Lemma sim_set_trits trits : forall state fstate rowcol slice, sim state fstate ->
  (rowcol <= SLICESIZE)%nat -> (SLICESIZE * slice + rowcol + length trits <= STATESIZE)%nat ->
  Forall tern trits ->
  sim (buf_write (SLICESIZE * slice + rowcol) trits state) (set_trits fstate rowcol slice trits).
Proof.
  induction trits as [|t trits IH]; intros state fstate rowcol slice Hsim Hr Hb Ht; cbn [set_trits].
  - unfold buf_write. cbn [length take app]. rewrite Nat.add_0_r, firstn_nil. cbn [app]. by rewrite take_drop.
  - apply Forall_cons_iff in Ht as [Ht Hts]. cbn [length] in Hb.
    rewrite buf_write_cons by (rewrite (sim_length _ _ Hsim); lia).
    destruct (Nat.eqb_spec rowcol SLICESIZE) as [->|Hne].
    + replace (SLICESIZE * slice + SLICESIZE)%nat with (SLICESIZE * S slice + 0)%nat by lia.
      rewrite <- Nat.add_succ_r. apply IH; [|unfold SLICESIZE, COLUMNS, ROWS; lia|lia|done].
      apply sim_ft_set; [done|unfold SLICESIZE, COLUMNS, ROWS; lia| |done].
      unfold STATESIZE, SLICES, SLICESIZE, COLUMNS, ROWS in *. lia.
    + rewrite <- Nat.add_succ_r. apply IH; [|lia|lia|done].
      apply sim_ft_set; [done|lia| |done].
      unfold STATESIZE, SLICES, SLICESIZE, COLUMNS, ROWS in *. lia.
Qed.

Lemma buf_read_S {A} pos len (b : list A) d : (pos < length b)%nat ->
  buf_read pos (S len) b = nth pos b d :: buf_read (S pos) len b.
Proof.
  intros Hp. unfold buf_read. rewrite (drop_S b (nth pos b d)); [done|].
  rewrite nth_lookup. destruct (b !! pos) eqn:E; [done|]. apply lookup_ge_None in E. lia.
Qed.

Lemma get_trits_sim len : forall state fstate rowcol slice, sim state fstate ->
  (rowcol <= SLICESIZE)%nat -> (SLICESIZE * slice + rowcol + len <= STATESIZE)%nat ->
  get_trits fstate rowcol slice len = buf_read (SLICESIZE * slice + rowcol) len state.
Proof.
  induction len as [|len IH]; intros state fstate rowcol slice Hsim Hr Hb; cbn [get_trits]; [done|].
  rewrite (buf_read_S _ _ _ 0) by (rewrite (sim_length _ _ Hsim); lia).
  assert (forall rc s, (rc < SLICESIZE)%nat -> (s < SLICES)%nat -> ft_get fstate rc s = cell state s rc) as E.
  { intros. apply t27_get_holds; [done|]. by apply sim_cells. }
  destruct (Nat.eqb_spec rowcol SLICESIZE) as [->|Hne].
  - replace (SLICESIZE * slice + SLICESIZE)%nat with (SLICESIZE * S slice + 0)%nat in * by lia.
    rewrite <- Nat.add_succ_r, (IH state) by (done || unfold SLICESIZE, COLUMNS, ROWS in *; lia).
    rewrite E; [done|unfold SLICESIZE, COLUMNS, ROWS; lia|].
    unfold STATESIZE, SLICES, SLICESIZE, COLUMNS, ROWS in *. lia.
  - rewrite <- Nat.add_succ_r, (IH state) by (done || lia).
    rewrite E; [done|lia|]. unfold STATESIZE, SLICES, SLICESIZE, COLUMNS, ROWS in *. lia.
Qed.

(** ** The hash function *)
Lemma sim_zero : sim (replicate STATESIZE 0) (replicate SLICESIZE t27_zero).
Proof.
  split; [apply length_replicate|apply length_replicate|]. intros slice rc _ _.
  rewrite !nth_replicate_same. apply holds_zero.
Qed.

Lemma sim_write state fstate block : sim state fstate -> Forall tern block ->
  (length block <= STATESIZE)%nat -> sim (buf_write 0 block state) (set_trits fstate 0 0 block).
Proof.
  intros. apply (sim_set_trits block state fstate 0 0); [done|unfold SLICESIZE, COLUMNS, ROWS; lia|lia|done].
Qed.

Lemma sim_read state fstate len : sim state fstate -> (len <= STATESIZE)%nat ->
  get_trits fstate 0 0 len = buf_read 0 len state.
Proof.
  intros. apply (get_trits_sim len state fstate 0 0); [done|unfold SLICESIZE, COLUMNS, ROWS; lia|lia].
Qed.

Section Rounds.
Context (rate num_rounds : nat).
Context (Hrate : (0 < rate <= STATESIZE)%nat) (Hrounds : (num_rounds <= NUM_ROUNDS)%nat).

Lemma sim_absorb_blocks fuel : forall state fstate message, sim state fstate -> Forall tern message ->
  (length message <= fuel)%nat ->
  let '(state', rest) := absorb_blocks
    (fun state block => troika_permutation (buf_write 0 block state) num_rounds) rate fuel state message in
  let '(fstate', frest) := absorb_blocks
    (fun state block => ftroika_permutation (set_trits state 0 0 block) num_rounds) rate fuel fstate message in
  sim state' fstate' /\ frest = rest /\ (length rest < rate)%nat /\ Forall tern rest.
Proof.
  induction fuel as [|fuel IH]; intros state fstate message Hsim Ht Hf; cbn [absorb_blocks].
  - split_and!; [done|done|lia|done].
  - destruct (Nat.leb_spec rate (length message)); [|split_and!; [done|done|lia|done]].
    apply IH; [|by apply Forall_drop|rewrite length_drop; lia].
    apply sim_permutation; [done|]. apply sim_write; [done|by apply Forall_take|].
    rewrite length_take. lia.
Qed.

Lemma tern_pad_block rest : (length rest < rate)%nat -> Forall tern rest ->
  Forall tern (pad_block rate rest) /\ length (pad_block rate rest) = rate.
Proof.
  intros Hl Ht. unfold pad_block. rewrite length_insert, length_app, length_replicate. split; [|lia].
  apply Forall_insert; [|unfold PADDING; lia]. apply Forall_app. split; [done|].
  apply Forall_replicate. lia.
Qed.

Lemma map_u8_tern l : Forall tern l -> map u8 l = l.
Proof. induction 1 as [|x l Hx _ IH]; cbn [map]; [done|]. rewrite IH, uwrap_small by lia. done. Qed.

Lemma sim_absorb state fstate message : sim state fstate -> Forall tern message ->
  sim (troika_absorb state rate message num_rounds) (ftroika_absorb fstate rate message num_rounds).
Proof.
  intros Hsim Ht. unfold troika_absorb, ftroika_absorb.
  pose proof (sim_absorb_blocks (length message) state fstate message Hsim Ht ltac:(done)) as H.
  destruct (absorb_blocks _ rate _ state message) as [state' rest].
  destruct (absorb_blocks _ rate _ fstate message) as [fstate' frest].
  destruct H as (Hsim' & -> & Hl & Ht'). cbv zeta.
  destruct (tern_pad_block rest Hl Ht') as [Hp Hpl].
  rewrite map_u8_tern by done. apply sim_write; [done|done|lia].
Qed.

Lemma sim_squeeze_blocks fuel : forall len state fstate, sim state fstate -> (len <= fuel)%nat ->
  let '(hash, rest, state') :=
    squeeze_blocks (fun state => troika_permutation state num_rounds) (buf_read 0) rate fuel len state in
  let '(fhash, frest, fstate') :=
    squeeze_blocks (fun state => ftroika_permutation state num_rounds)
      (fun len state => get_trits state 0 0 len) rate fuel len fstate in
  fhash = hash /\ frest = rest /\ sim state' fstate' /\ (rest < rate)%nat.
Proof.
  induction fuel as [|fuel IH]; intros len state fstate Hsim Hf; cbn [squeeze_blocks].
  - split_and!; [done|done|done|lia].
  - destruct (Nat.leb_spec rate len); [|split_and!; [done|done|done|lia]].
    pose proof (sim_permutation _ _ num_rounds Hrounds Hsim) as Hsim'.
    specialize (IH (len - rate)%nat _ _ Hsim' ltac:(lia)).
    destruct (squeeze_blocks _ (buf_read 0) _ _ _ _) as [[hash rest] state'].
    destruct (squeeze_blocks _ _ _ _ _ _) as [[fhash frest] fstate'].
    destruct IH as (-> & -> & ? & ?). split_and!; [|done..].
    f_equal. apply sim_read; [done|lia].
Qed.

Lemma sim_squeeze len state fstate : sim state fstate ->
  (ftroika_squeeze len rate fstate num_rounds).1 = (troika_squeeze len rate state num_rounds).1 /\
  sim (troika_squeeze len rate state num_rounds).2 (ftroika_squeeze len rate fstate num_rounds).2.
Proof.
  intros Hsim. unfold troika_squeeze, ftroika_squeeze. cbv zeta.
  pose proof (sim_squeeze_blocks len len state fstate Hsim ltac:(done)) as H.
  destruct (squeeze_blocks _ (buf_read 0) _ _ _ _) as [[hash rest] state'].
  destruct (squeeze_blocks _ _ _ _ _ _) as [[fhash frest] fstate'].
  destruct H as (-> & -> & Hsim' & Hr). rewrite Nat.mod_small by done.
  destruct (Nat.eqb_spec rest 0) as [->|]; [done|].
  replace (0 <? rest)%nat with true by (symmetry; apply Nat.ltb_lt; lia).
  pose proof (sim_permutation _ _ num_rounds Hrounds Hsim') as Hsim''.
  cbn [fst snd]. split; [|done]. f_equal. apply sim_read; [done|lia].
Qed.
End Rounds.

Lemma tern_shift state : trits_ok state -> Forall tern (map (fun t => t + 1) state).
Proof. unfold is_trit. induction 1; cbn [map]; constructor; [lia|done]. Qed.

Lemma trits_unshift state : Forall tern state -> trits_ok (map (fun t => t - 1) state).
Proof. unfold is_trit. induction 1; cbn [map]; constructor; [lia|done]. Qed.

(** C28: the bit-sliced hash function is Troika, for every message, every length of the hash
    and every number of rounds. *)
Theorem ftroika_var_rounds_correct (outlen : nat) (input : list Z) (num_rounds : nat)
    (Hrounds : (num_rounds <= NUM_ROUNDS)%nat) (Htrits : Forall (fun v => 0 <= v < 3) input) :
  ftroika_var_rounds outlen input num_rounds = troika_var_rounds outlen input num_rounds.
Proof.
  unfold ftroika_var_rounds, troika_var_rounds. cbv zeta.
  assert (0 < TROIKA_RATE <= STATESIZE)%nat as Hrate
    by (unfold TROIKA_RATE, STATESIZE, SLICES, ROWS, COLUMNS; lia).
  apply sim_squeeze; [done|done|]. apply sim_absorb; [done|done|apply sim_zero|done].
Qed.

Lemma ftroika_var_rounds_correct_witness : exists outlen input num_rounds,
  ftroika_var_rounds outlen input num_rounds = troika_var_rounds outlen input num_rounds.
Proof.
  exists 300%nat, [1; 2; 0; 1], 24%nat.
  apply ftroika_var_rounds_correct; [unfold NUM_ROUNDS; lia|repeat constructor; lia].
Defined.

(** The transformation that MAM uses is the reference permutation of Troika on balanced
    trits, whatever is on the stack of the function. *)
Theorem mam_ftroika_transform_correct (fstate : list t27_t) (state : list Z)
    (Hstack : length fstate = SLICESIZE) (Hlen : length state = STATESIZE) (Htrits : trits_ok state) :
  mam_ftroika_transform fstate state = mam_troika_transform state.
Proof.
  unfold mam_ftroika_transform, mam_troika_transform. cbv zeta. f_equal.
  apply fstate_to_state_sim; [|by rewrite length_map].
  apply sim_permutation; [done|]. apply sim_state_to_fstate; [by rewrite length_map| |done].
  by apply tern_shift.
Qed.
○ ○ ○ ○
**What the task asks:** Check each line of the records above, and copy those that hold the word "message".

**Exercise solution:**
Lemma sim_absorb_blocks fuel : forall state fstate message, sim state fstate -> Forall tern message ->
  (length message <= fuel)%nat ->
    (fun state block => troika_permutation (buf_write 0 block state) num_rounds) rate fuel state message in
    (fun state block => ftroika_permutation (set_trits state 0 0 block) num_rounds) rate fuel fstate message in
  induction fuel as [|fuel IH]; intros state fstate message Hsim Ht Hf; cbn [absorb_blocks].
  - destruct (Nat.leb_spec rate (length message)); [|split_and!; [done|done|lia|done]].
Lemma sim_absorb state fstate message : sim state fstate -> Forall tern message ->
  sim (troika_absorb state rate message num_rounds) (ftroika_absorb fstate rate message num_rounds).
  pose proof (sim_absorb_blocks (length message) state fstate message Hsim Ht ltac:(done)) as H.
  destruct (absorb_blocks _ rate _ state message) as [state' rest].
  destruct (absorb_blocks _ rate _ fstate message) as [fstate' frest].
(** C28: the bit-sliced hash function is Troika, for every message, every length of the hash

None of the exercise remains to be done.